[RECORD SET — start]

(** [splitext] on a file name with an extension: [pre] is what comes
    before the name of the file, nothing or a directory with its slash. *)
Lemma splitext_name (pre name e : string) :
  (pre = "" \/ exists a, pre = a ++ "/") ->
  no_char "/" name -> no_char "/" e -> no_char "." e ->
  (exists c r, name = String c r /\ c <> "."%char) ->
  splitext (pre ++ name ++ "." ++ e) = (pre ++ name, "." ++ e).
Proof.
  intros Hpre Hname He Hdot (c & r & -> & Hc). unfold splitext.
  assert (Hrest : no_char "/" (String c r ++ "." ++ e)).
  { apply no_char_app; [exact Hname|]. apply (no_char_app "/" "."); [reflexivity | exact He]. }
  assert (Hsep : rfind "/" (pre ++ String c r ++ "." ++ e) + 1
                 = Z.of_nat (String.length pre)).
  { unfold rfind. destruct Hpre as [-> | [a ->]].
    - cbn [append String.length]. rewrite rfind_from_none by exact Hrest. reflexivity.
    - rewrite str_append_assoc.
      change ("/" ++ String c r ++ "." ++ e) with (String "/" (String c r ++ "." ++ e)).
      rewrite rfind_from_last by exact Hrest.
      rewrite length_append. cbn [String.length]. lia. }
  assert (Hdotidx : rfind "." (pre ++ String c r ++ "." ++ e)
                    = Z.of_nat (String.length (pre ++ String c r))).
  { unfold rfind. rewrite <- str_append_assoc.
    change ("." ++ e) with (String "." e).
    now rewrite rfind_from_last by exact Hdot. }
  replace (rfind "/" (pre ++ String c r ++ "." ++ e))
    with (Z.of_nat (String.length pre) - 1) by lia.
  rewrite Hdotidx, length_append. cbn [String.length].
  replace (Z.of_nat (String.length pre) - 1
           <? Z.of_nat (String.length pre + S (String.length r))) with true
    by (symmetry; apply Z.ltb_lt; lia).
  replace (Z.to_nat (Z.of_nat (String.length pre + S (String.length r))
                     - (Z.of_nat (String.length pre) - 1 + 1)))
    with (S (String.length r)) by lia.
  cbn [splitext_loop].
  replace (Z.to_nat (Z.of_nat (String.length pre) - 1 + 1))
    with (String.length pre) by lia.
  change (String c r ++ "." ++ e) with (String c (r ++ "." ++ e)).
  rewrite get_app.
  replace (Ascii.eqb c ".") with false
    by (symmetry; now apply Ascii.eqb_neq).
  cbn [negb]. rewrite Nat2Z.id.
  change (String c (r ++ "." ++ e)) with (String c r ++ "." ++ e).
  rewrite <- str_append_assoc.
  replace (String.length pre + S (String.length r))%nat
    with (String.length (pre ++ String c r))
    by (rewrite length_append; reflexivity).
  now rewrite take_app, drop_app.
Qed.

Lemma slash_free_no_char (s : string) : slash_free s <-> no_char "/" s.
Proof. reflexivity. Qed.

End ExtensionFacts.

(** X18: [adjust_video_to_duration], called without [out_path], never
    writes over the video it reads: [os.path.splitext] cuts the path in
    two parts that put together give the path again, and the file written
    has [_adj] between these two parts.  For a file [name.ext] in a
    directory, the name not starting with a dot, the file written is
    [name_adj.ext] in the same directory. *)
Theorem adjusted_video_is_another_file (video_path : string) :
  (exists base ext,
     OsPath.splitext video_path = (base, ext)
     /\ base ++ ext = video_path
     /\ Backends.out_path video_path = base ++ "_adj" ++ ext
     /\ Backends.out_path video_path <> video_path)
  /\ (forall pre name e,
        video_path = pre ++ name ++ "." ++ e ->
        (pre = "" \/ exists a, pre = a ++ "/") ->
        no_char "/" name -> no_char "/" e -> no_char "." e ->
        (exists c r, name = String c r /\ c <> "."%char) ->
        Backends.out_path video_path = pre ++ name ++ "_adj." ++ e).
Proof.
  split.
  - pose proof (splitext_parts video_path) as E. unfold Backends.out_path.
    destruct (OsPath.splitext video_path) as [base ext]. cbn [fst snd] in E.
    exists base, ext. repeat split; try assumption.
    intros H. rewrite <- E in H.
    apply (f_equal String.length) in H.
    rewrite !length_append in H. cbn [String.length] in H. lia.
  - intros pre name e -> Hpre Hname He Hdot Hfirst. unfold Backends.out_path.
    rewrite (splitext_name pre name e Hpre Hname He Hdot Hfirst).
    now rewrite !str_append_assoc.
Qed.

[RECORD SET — finish]

EXERCISE BRIEF:
What is the number of lines in the data that include "apply"? Respond with that number and no other text.

WRITTEN SOLUTION:
4